The larger context for this assignment would seem to me the tilt of American colleges and universities to a preference for national health care in the vein of Obamacare or a more stringent single-payer system. The view conveyed in The Immortal Life is that the biomedical establishment is arrogant and that its implicit racism goes way back and way down. The Johns-Hopkins Hospital which took Henrietta’s cells and where she died was after all a charity hospital whose public wards, Skloot tells us, were “filled with patients, most of them black and unable to pay their medical bills.”

The Immortal Life of Henrietta Lacks commands the heights of the college common reading programs because it fits with the political narrative that most of our colleges prefer: America is an unjust nation that has an endless amount of atoning ahead for the ways it has exploited the weak, the poor, and minorities. Henrietta Lacks was all three: weak, impoverished, and black. Her descendants continue to suffer the legacy of her lowly status.

The ascendency of Skloot’s book is not an aberration. Most of the books assigned in the common reading programs similarly serve to soften up students for the PC juggernaut they are about to encounter. Ninety-four of the 318 common reading assignments deal with multiculturalism, immigration, racism, or poverty in America. Eighteen deal with animal rights. Fourteen with political activism. Twelve with women’s issues. Nine with environmentalism. The world outside topics like these barely registers. Books loosely classified as “classics” (e.g. Ibsen’s An Enemy of the People; Mary Shelley’s Frankenstein) make up all of five assignments out of 318. For the purposes of college common reading, the past 3,000 years of Western history might as well not exist, and the written accomplishments of non-English speakers, European or otherwise, have likewise been brushed aside in favor of acquainting students with what are judged to be the political urgencies of our times.

This is a mistake even if—unlike me—you think the topics that are emphasized really are urgent. At the beginning of their college studies, students deserve a taste of the real thing: books that ask from the reader more in the way of effort than their high school assignments demanded; books that will have lasting value for them in their courses and in their lives; and books that treat them as thinking adults who can come to grips with the complexity of the world.

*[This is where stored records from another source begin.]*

Definition Qdiv_py (x y : Q) : result Q :=
  if Qeq_bool y 0 then Raise ZeroDivisionError else Ok (x / y)%Q.

#[export] Instance Exact : Arith := {|
  num := Q;
  dec := Qmake;
  of_int := inject_Z;
  add := Qplus;
  sub := Qminus;
  mul := Qmult;
  div := Qdiv_py;
  ltb := Qltb;
  leb := Qle_bool;
  to_int := fun x => Ok (Qtrunc x)
|}.

(** *** IEEE 754 binary64 *)

Definition float_of_Z (n : Z) : float :=
  if n <? 0 then PrimFloat.opp (PrimFloat.of_uint63 (Uint63.of_Z (- n)))
  else PrimFloat.of_uint63 (Uint63.of_Z n).

Definition float_to_int (x : float) : result Z :=
  match Prim2SF x with
  | S754_zero _ => Ok 0
  | S754_infinity _ => Raise OverflowError
  | S754_nan => Raise ValueError
  | S754_finite s m e =>
      let v := if 0 <=? e then Zpos m * 2 ^ e else Zpos m / 2 ^ (- e) in
      Ok (if s then - v else v)
  end.

Definition float_div_py (x y : float) : result float :=
  if PrimFloat.eqb y 0%float then Raise ZeroDivisionError
  else Ok (PrimFloat.div x y).

#[export] Instance Binary64 : Arith := {|
  num := float;
  dec := fun n d => PrimFloat.div (float_of_Z n) (float_of_Z (Zpos d));
  of_int := float_of_Z;
  add := PrimFloat.add;
  sub := PrimFloat.sub;
  mul := PrimFloat.mul;
  div := float_div_py;
  ltb := PrimFloat.ltb;
  leb := PrimFloat.leb;
  to_int := float_to_int
|}.

(** ** risk_scorer.py *)

Module RiskScorer.
Section RiskScorer.
Context {A : Arith}.
Local Open Scope num_scope.

(** [format(x, ".0%")], from the Python standard library. *)
Variable format_percent : num -> str.

Record RiskInfo : Type := {
  level : str;
  color : str;
  icon : str
}.

Definition SAFE : RiskInfo :=
  {| level := py "SAFE"; color := py "#22c55e"; icon := py "✅" |}.
Definition LOW : RiskInfo :=
  {| level := py "LOW"; color := py "#84cc16"; icon := py "🟢" |}.
Definition MEDIUM : RiskInfo :=
  {| level := py "MEDIUM"; color := py "#eab308"; icon := py "🟡" |}.
Definition HIGH : RiskInfo :=
  {| level := py "HIGH"; color := py "#f97316"; icon := py "🟠" |}.
Definition CRITICAL : RiskInfo :=
  {| level := py "CRITICAL"; color := py "#ef4444"; icon := py "🔴" |}.

(** The dict [RISK_LEVELS], in insertion order. *)
Definition RISK_LEVELS : list ((num * num) * RiskInfo) :=
  [ ((dec 0 1, dec 2 10), SAFE);
    ((dec 2 10, dec 4 10), LOW);
    ((dec 4 10, dec 6 10), MEDIUM);
    ((dec 6 10, dec 8 10), HIGH);
    ((dec 8 10, dec 101 100), CRITICAL) ].

(** The dict [ENGINE_WEIGHTS]. *)
Definition ENGINE_WEIGHTS : list (str * num) :=
  [ (py "url_analyzer", dec 30 100);
    (py "nlp_engine", dec 25 100);
    (py "domain_checker", dec 25 100);
    (py "visual_engine", dec 20 100) ].

(** What [calculate_risk] reads of an engine's result dict; a key may be
    missing. *)
Record EngineResult : Type := {
  engine : option str;
  score : option num;
  reasons : option (list str)
}.

Record EngineScore : Type := {
  es_score : num;
  es_weight : num
}.

Record RiskAssessment : Type := {
  risk_score : num;
  risk_level : str;
  risk_color : str;
  risk_icon : str;
  is_phishing : bool;
  engine_scores : list (str * EngineScore);
  risk_reasons : list str;
  explanation : str;
  recommendation : str
}.

(** The four accumulators of the loop of [calculate_risk]. *)
Record Acc : Type := {
  weighted_score : num;
  total_weight : num;
  all_reasons : list str;
  acc_engine_scores : list (str * EngineScore)
}.

Definition acc0 : Acc :=
  {| weighted_score := dec 0 1; total_weight := dec 0 1;
     all_reasons := []; acc_engine_scores := [] |}.

Definition step (a : Acc) (result : EngineResult) : Acc :=
  let engine := get (engine result) (py "unknown") in
  let score := get (score result) (dec 0 1) in
  let reasons := get (reasons result) [] in
  let weight := dict_get ENGINE_WEIGHTS engine (dec 15 100) in
  {| weighted_score := weighted_score a + score * weight;
     total_weight := total_weight a + weight;
     all_reasons := all_reasons a ++ reasons;
     acc_engine_scores :=
       dict_set (acc_engine_scores a) engine
                {| es_score := score; es_weight := weight |} |}.

Fixpoint find_level (items : list ((num * num) * RiskInfo)) (score : num)
  : option RiskInfo :=
  match items with
  | [] => None
  | ((low, high), info) :: rest =>
      if (low <=? score) && (score <? high) then Some info
      else find_level rest score
  end.

Definition _get_risk_level (score : num) : RiskInfo :=
  match find_level RISK_LEVELS score with
  | Some info => info
  | None => CRITICAL
  end.

Definition _get_recommendation (score : num) : str :=
  if score >? dec 8 10 then
    py "🚨 CRITICAL: Do NOT interact. Report as phishing immediately."
  else if score >? dec 6 10 then
    py "⚠️ HIGH RISK: Avoid clicking links or providing information. Verify sender through official channels."
  else if score >? dec 4 10 then
    py "⚡ CAUTION: Some suspicious indicators found. Verify the source before proceeding."
  else if score >? dec 2 10 then
    py "ℹ️ LOW RISK: Minor indicators detected. Exercise normal caution."
  else py "✅ SAFE: No significant phishing indicators detected.".
Lemma batch_pbr_mem (name : string) (existing generated : dict) (x : string) :
  set_mem x (add_semantic batch_pbr_keywords generated
               (add_texture_refs name existing []))
  = existsb (fun kv => contains (lower name) (lower (snd kv))
                       && String.eqb x (lower (fst kv))) existing
    || existsb (fun kv => existsb (fun keyword => contains keyword (lower (fst kv)))
                                  batch_pbr_keywords
                          && String.eqb x (lower (fst kv))) generated.
Proof.
  unfold add_semantic, add_texture_refs.
  rewrite (set_mem_fold_add
             (fun kv => existsb (fun keyword => contains keyword (lower (fst kv)))
                                batch_pbr_keywords)).
  rewrite (set_mem_fold_add (fun kv => contains (lower name) (lower (snd kv)))).
  reflexivity.
Qed.

(** X1. The merged dict of [smart_merge_vmt] and of
    [smart_merge_batch_vmt] lists the keys of the existing dict first, in
    their order, and after them the generated keys that the existing
    dict does not have, in the order of the generated dict: no key is
    lost and none moves. *)
Theorem merge_keeps_order (self : L4D2ProcessingThread) (batch_material : string)
    (existing generated : dict) :
  dict_wf generated ->
  map fst (smart_merge_params self existing generated)
  = (map fst existing
     ++ filter (fun k => negb (dict_mem k existing)) (map fst generated))%list
  /\ map fst (smart_merge_batch_params batch_material existing generated)
     = (map fst existing
        ++ filter (fun k => negb (dict_mem k existing)) (map fst generated))%list.
Proof.
  intros Hwf. split.
  - rewrite smart_merge_params_cond.
    rewrite (fold_cond_keys _ existing) by auto.
    rewrite <- filter_map_fst. do 2 f_equal. apply filter_same. intros kv.
    destruct (dict_mem (fst kv) existing); cbn [negb];
      [apply andb_false_r | now rewrite orb_true_r].
  - unfold smart_merge_batch_params.
    rewrite (fold_cond_keys _ existing) by auto.
    rewrite <- filter_map_fst. do 2 f_equal. apply filter_same. intros kv.
    destruct (dict_mem (fst kv) existing); cbn [negb];
      [apply andb_false_r | now rewrite orb_true_r].
Qed.

Lemma merge_keeps_order_witness :
  map fst (smart_merge_params mat_thread scenario_A_existing scenario_A_generated)
  = ["$basetexture"; "$surfaceprop"; "$phong"]
  /\ map fst (smart_merge_batch_params "mat" scenario_A_existing scenario_A_generated)
     = ["$basetexture"; "$surfaceprop"; "$phong"].
Proof.
  apply (merge_keeps_order mat_thread "mat" scenario_A_existing scenario_A_generated).
  unfold dict_wf. simpl. repeat constructor; simpl; intuition discriminate.
Defined.

(** X2. In [smart_merge_vmt] a generated entry replaces the existing
    value whenever its name is a derived one (a keyword inside the name,
    or a common rendering parameter), or its generated value mentions
    the material name, or the existing value of that name does. *)
Theorem derived_overwritten (self : L4D2ProcessingThread)
    (existing generated : dict) (k v : string) :
  dict_wf generated -> In (k, v) generated ->
  (known_derived_key k = true
   \/ contains (lower (material_name self)) (lower v) = true
   \/ exists v0, dict_get k existing = Some v0
                 /\ contains (lower (material_name self)) (lower v0) = true) ->
  dict_get k (smart_merge_params self existing generated) = Some v.
Proof.
  intros Hwf Hin Hd.
  assert (Hpbr : set_mem (lower k)
                   (identify_pbr_parameters self existing generated) = true).
  { destruct Hd as [Hd|[Hd|[v0 [Hget Hd]]]].
    - now apply (known_derived_in_pbr self existing generated k v).
    - rewrite identify_pbr_mem.
      rewrite (existsb_true
                 (fun kv => contains (lower (material_name self)) (lower (snd kv))
                            && String.eqb (lower k) (lower (fst kv)))
                 generated (k, v) Hin).
      + now rewrite orb_true_r.
      + cbn [fst snd]. now rewrite Hd, String.eqb_refl.
    - rewrite identify_pbr_mem.
      rewrite (existsb_true
                 (fun kv => contains (lower (material_name self)) (lower (snd kv))
                            && String.eqb (lower k) (lower (fst kv)))
                 existing (k, v0) (dict_get_In _ _ _ Hget)).
      + reflexivity.
      + cbn [fst snd]. now rewrite Hd, String.eqb_refl. }
  unfold smart_merge_params.
  apply fold_writes_new; [apply smart_merge_writes | assumption | assumption |].
  intros m. cbn [fst snd]. now rewrite Hpbr.
Qed.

What common readings have devolved to, unfortunately, is all too often soft manipulation, where sentiment, empathy, and affinity displace both careful analysis and imaginative scope. The Immortal Life of Henrietta Lacks isn’t a bad book. Very few of the books in the common readings are bad in the sense of being poorly written or dull. But most of them fall well short of excellent. Students who arrive at college having little in common can benefit from a common reading that gives them a preliminary shared intellectual focus. But colleges can do a lot better in picking the books.

I am not just a spectator at this game. A few years ago as provost of a small liberal arts college, I too had a common reading program. I assigned Melville’s The Confidence Man in one round, and Bunyan’s The Pilgrim’s Progress in another. These were demanding books, but they did what they were supposed to do: they gave the students a fair taste of what was to come and a strong sense of accomplishment. And they put the students in the midst of conversations that, if not immortal, will continue for the rest of their lives.

The Immortal Life of Henrietta Lacks is, at one level, a book about debts that span generations. Common reading programs might be thought of that way too. We should pay up.